Der Inhalt der Nachhaltigkeitserklärung ist nun bekannt. Wie kommt das Unternehmen nun zu seinen Daten?

Bei einer Gruppe müssen alle Angaben für denselben Konsolidierungskreis angegeben werden, wie für die finanzielle Berichterstattung. Üblicherweise gibt es dazu eine Konsolidierungssoftware. Manche Anbieter haben auch schon Erweiterungstools, die die ESG-relevanten Daten verwalten und konsolidieren können. Aber auch alternative Anbieter, die nur ESG-Daten verarbeiten, können meist mit einer Schnittstelle and die bereits vorhandene Software angeknüpft werden. Bis man eine solche Software installiert hat, wird man sich wohl mit einem Tabellenkalkulationsprogramm behelfen, was aber natürlich fehleranfällig ist und in dem auch Änderungen nicht immer gut nachvollziehbar dokumentiert sind.

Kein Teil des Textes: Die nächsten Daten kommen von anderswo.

(** The closure of [persistEpochData] against a healthy database. *)
Lemma persistEpochData_blockFn_healthy cs epochStats block blockBody
    depositIndex w :
  dbHealthy w ->
  GetBlock block = Some blockBody ->
  exists w',
    persistEpochData_blockFn cs epochStats 0 block depositIndex w
    = Ret (snd (buildDbDeposits block depositIndex false (Some 0))) w'
    /\ extends (persistBlockData_ops block blockBody depositIndex false
                  (Some 0)) w w'.
Proof.
  intros H Hb. unfold persistEpochData_blockFn.
  destruct (persistBlockData_healthy cs block blockBody epochStats
              depositIndex false (Some 0) w H Hb) as (w' & Hrun & Hext).
  exists w'. split; [|exact Hext].
  unfold mbind at 1. unfold M_bind at 1. rewrite Hrun. reflexivity.
Qed.

(** ** The two slot loops *)

Lemma u64_small z : 0 <= z < U64.modulus -> u64 z = z.
Proof. intros H. unfold u64. now apply Z.mod_small. Qed.

Lemma dbHealthy_set_log l w : dbHealthy w -> dbHealthy (set_log l w).
Proof. intros H ? ?. apply H. Qed.

Lemma extends_set_log l w : extends [] w (set_log l w).
Proof. unfold extends. cbn. now rewrite app_nil_r. Qed.

Section EpochLoop.
Variable cs : ChainState.
Variable epochStats : option EpochStats.
Variable blocks : list Block.

Lemma buildDbEpoch_loop_healthy (n : nat) :
  forall fuel lastSlot slot blockIdx depositIndex dbEpoch w,
    dbHealthy w ->
    (n < fuel)%nat ->
    0 <= slot ->
    slot + Z.of_nat n < U64.modulus ->
    lastSlot = slot + Z.of_nat n - 1 ->
    exists w',
      buildDbEpoch_loop fuel blocks
        (Some (persistEpochData_blockFn cs epochStats 0))
        lastSlot slot blockIdx depositIndex dbEpoch w
      = Ret (epochTotals (takenBlocks (slotWalk blocks n slot blockIdx))
                         dbEpoch) w'
      /\ extends (epochOps (takenBlocks (slotWalk blocks n slot blockIdx))
                           depositIndex) w w'.
Proof.
  induction n as [|n IH];
    intros fuel lastSlot slot blockIdx di e w H Hfuel Hslot Hmax ->;
    (destruct fuel as [|fuel]; [lia|]); cbn [buildDbEpoch_loop slotWalk].
  - destruct (Z.leb_spec slot (slot + Z.of_nat 0 - 1)); [lia|].
    exists w. split; [reflexivity | apply extends_refl].
  - destruct (Z.leb_spec slot (slot + Z.of_nat (S n) - 1)); [|lia].
    rewrite (u64_small (slot + 1)) by lia.
    assert (Hlast : slot + Z.of_nat (S n) - 1 = slot + 1 + Z.of_nat n - 1)
      by lia.
    destruct (blockAt blocks blockIdx slot) as [b|];
      cbn [takenBlocks flat_map snd app epochOps epochTotals].
    + fold (takenBlocks (slotWalk blocks n (slot + 1) (S blockIdx))).
      destruct (GetBlock b) as [body|] eqn:Hb.
      * destruct (persistEpochData_blockFn_healthy cs epochStats b body di
                    w H Hb) as (w1 & Hfn & Hext1).
        unfold mbind at 1. unfold M_bind at 1. rewrite Hfn.
        destruct (IH fuel (slot + Z.of_nat (S n) - 1) (slot + 1)
                    (S blockIdx)
                    (snd (buildDbDeposits b di false (Some 0)))
                    (epoch_addBody body (epoch_incBlockCount e)) w1)
          as (w2 & Hloop & Hext2);
          [eapply extends_healthy; eauto | lia | lia | lia | exact Hlast |].
        exists w2. split; [exact Hloop|].
        eapply extends_trans; eauto.
      * unfold mbind at 1. unfold M_bind at 1.
        unfold logError, modifyWorld.
        destruct (IH fuel (slot + Z.of_nat (S n) - 1) (slot + 1)
                    (S blockIdx) di (epoch_incBlockCount e)
                    (set_log
                       (w_log w ++
                        [LogError
                           "error while building db epoch: block body not found for aggregation"
                           None]) w))
          as (w2 & Hloop & Hext2);
          [now apply dbHealthy_set_log | lia | lia | lia | exact Hlast |].
        exists w2. split; [exact Hloop|].
        exact (extends_trans [] _ _ _ _ (extends_set_log _ w) Hext2).
    + fold (takenBlocks (slotWalk blocks n (slot + 1) blockIdx)).
      apply IH; auto; lia.
Qed.

Variable epochStatsValues : option EpochStatsValues.
Variable firstSlot : Z.

Lemma persistMissedSlots_loop_healthy (n : nat) :
  forall fuel lastSlot slot blockIdx w,
    dbHealthy w ->
    (n < fuel)%nat ->
    0 <= firstSlot <= slot ->
    slot + Z.of_nat n < U64.modulus ->
    lastSlot = slot + Z.of_nat n ->
    lastSlot - firstSlot <= MaxInt64 ->
    match epochStatsValues with
    | Some v => lastSlot - firstSlot <= Z.of_nat (length (ProposerDuties v))
    | None => True
    end ->
    persistMissedSlots_loop fuel blocks epochStatsValues firstSlot lastSlot
      slot blockIdx w
    = Ret None
        (addOps
           (map InsertMissingSlot
              (missedOf epochStatsValues firstSlot
                 (slotWalk blocks n slot blockIdx))) w).
Proof.
  induction n as [|n IH];
    intros fuel lastSlot slot blockIdx w H Hfuel Hslot Hmax -> Hint Hduty;
    (destruct fuel as [|fuel]; [lia|]);
    cbn [persistMissedSlots_loop slotWalk].
  - destruct (Z.ltb_spec slot (slot + Z.of_nat 0)); [lia|].
    cbn [missedOf flat_map map]. now rewrite addOps_nil.
  - destruct (Z.ltb_spec slot (slot + Z.of_nat (S n))); [|lia].
    rewrite (u64_small (slot + 1)) by lia.
    assert (Hlast : slot + Z.of_nat (S n) = slot + 1 + Z.of_nat n) by lia.
    destruct (blockAt blocks blockIdx slot) as [b|];
      cbn [missedOf flat_map snd fst app map].
    + fold (missedOf epochStatsValues firstSlot
              (slotWalk blocks n (slot + 1) (S blockIdx))).
      apply IH; auto; lia.
    + fold (missedOf epochStatsValues firstSlot
              (slotWalk blocks n (slot + 1) blockIdx)).
      assert (Hproposer :
        match epochStatsValues with
        | None => mret MaxInt64
        | Some v =>
            match index_at (ProposerDuties v)
                           (to_int (u64 (slot - firstSlot))) with
            | Some p => mret p
            | None => panic IndexOutOfRange
            end
        end w
        = Ret (knownProposer epochStatsValues (slot - firstSlot)) w).
      { unfold knownProposer. destruct epochStatsValues as [v|];
          [|reflexivity].
        rewrite (u64_small (slot - firstSlot)) by lia.
        unfold to_int, MaxInt64, U64.modulus in *.
        destruct (Z.ltb_spec (slot - firstSlot) (2 ^ 63)); [|lia].
        unfold index_at.
        destruct (Z.ltb_spec (slot - firstSlot) 0); [lia|].
        rewrite (nth_error_nth' _ 0) by lia. reflexivity. }
      unfold mbind at 1. unfold M_bind at 1. rewrite Hproposer.
      unfold mbind at 1. unfold M_bind at 1.
      unfold db.InsertMissingSlot. rewrite dbExec_addOps by exact H.
      rewrite (IH fuel (slot + Z.of_nat (S n)) (slot + 1) blockIdx)
        by (auto using dbHealthy_addOps; lia).
      now rewrite addOps_addOps.
Qed.
End EpochLoop.

(** ** [persistEpochData] against a healthy database *)

Lemma EpochStartSlot_inRange cs epoch :
  epochInRange cs epoch ->
  EpochStartSlot cs epoch = epoch * SlotsPerEpoch (GetSpecs cs)
  /\ 0 <= EpochStartSlot cs epoch.
Proof.
  intros ((Hpos & Hint) & Hepoch & Hmax). unfold EpochStartSlot.
  rewrite u64_small by nia. split; [reflexivity | nia].
Qed.

Lemma persistEpochData_in_healthy cs epoch blocks epochStats epochVotes w :
  dbHealthy w ->
  epochInRange cs epoch ->
  dutiesCover cs epochStats ->
  exists w',
    persistEpochData_in cs epoch blocks epochStats epochVotes w = Ret None w'
    /\ extends (epochStatements cs epoch blocks epochStats epochVotes) w w'.
Proof.
  intros H Hrange Hduties.
  destruct (EpochStartSlot_inRange cs epoch Hrange) as (Hfirst & Hfirst0).
  destruct Hrange as ((Hpos & Hint) & Hepoch & Hmax).
  rewrite <- Hfirst in Hmax.
  set (spe := SlotsPerEpoch (GetSpecs cs)) in *.
  set (first := EpochStartSlot cs epoch) in *.
  assert (Hvals :
    match epochStats with
    | Some _ => GetValues cs epochStats
    | None => None
    end = GetValues cs epochStats) by (destruct epochStats; reflexivity).
  unfold persistEpochData_in, buildDbEpoch. rewrite Hvals.
  fold spe first.
  rewrite (u64_small (first + spe - 1)) by lia.
  destruct (buildDbEpoch_loop_healthy cs epochStats blocks (Z.to_nat spe)
              (S (Z.to_nat spe)) (first + spe - 1) first 0%nat
              (FirstDepositIndex <$> GetValues cs epochStats)
              (newDbEpoch epoch epochVotes (GetValues cs epochStats)) w)
    as (w1 & Hloop & Hext1); [exact H | lia | lia | lia | lia |].
  unfold mbind at 1. unfold M_bind at 1.
  change (match GetValues cs epochStats with
          | Some v => Some (FirstDepositIndex v)
          | None => None
          end) with (FirstDepositIndex <$> GetValues cs epochStats).
  rewrite Hloop.
  unfold mbind at 1. unfold M_bind at 1.
  unfold persistMissedSlots. fold spe first.
  rewrite (u64_small (first + spe)) by lia.
  rewrite (persistMissedSlots_loop_healthy blocks (GetValues cs epochStats)
             first (Z.to_nat spe)).
  - cbn [orReturn]. unfold mbind at 1. unfold M_bind at 1.
    unfold db.InsertEpoch.
    rewrite dbExec_addOps
      by (apply dbHealthy_addOps; eapply extends_healthy; eauto).
    eexists. split; [reflexivity|].
    unfold epochStatements. fold spe first.
    eapply extends_trans; [exact Hext1|].
    rewrite addOps_addOps. apply extends_addOps.
  - eapply extends_healthy; eauto.
  - lia.
  - lia.
  - lia.
  - lia.
  - unfold MaxInt64 in *. lia.
  - unfold dutiesCover in Hduties. fold spe in Hduties.
    destruct (GetValues cs epochStats); [lia | exact I].
Qed.

Lemma persistEpochData_healthy tx cs epoch blocks epochStats epochVotes w :
  dbHealthy w ->
  epochInRange cs epoch ->
  dutiesCover cs epochStats ->
  exists w',
    persistEpochData tx cs epoch blocks epochStats epochVotes w = Ret None w'
    /\ persistedOps tx w w'
       = epochStatements cs epoch blocks epochStats epochVotes.
Proof.
  intros H Hrange Hduties. destruct tx as [tx|]; cbn [persistEpochData].
  - destruct (persistEpochData_in_healthy cs epoch blocks epochStats
                epochVotes w H Hrange Hduties) as (w' & Hrun & Hext).
    exists w'. split; [exact Hrun|]. cbn [persistedOps].
    now apply extends_newTxOps.
  - destruct (persistEpochData_in_healthy cs epoch blocks epochStats
                epochVotes (set_tx [] w) (dbHealthy_set_tx _ _ H) Hrange
                Hduties) as (w' & Hrun & Htx & Hfail & Hcommitted).
    unfold db.RunDBTransaction. rewrite Hrun.
    eexists. split; [reflexivity|].
    cbn [persistedOps w_committed set_tx set_committed].
    rewrite Hcommitted, Htx. cbn [w_committed set_tx w_tx app].
    apply drop_app_length.
Qed.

Jedenfalls ist es notwendig, sich bereits jetzt mit der Dateneinholung zu befassen, damit ab 1. Jänner 2025 alle auch in den Tochtergesellschaften verantwortlichen Personen wissen, welche Daten sie erheben, und wo diese Daten eingetragen und an wen sie gemeldet werden müssen.
Sind alle Daten zusammengetragen und die notwendigen Informationen verfügbar, kann die Nachhaltigkeitserklärung aufgestellt werden.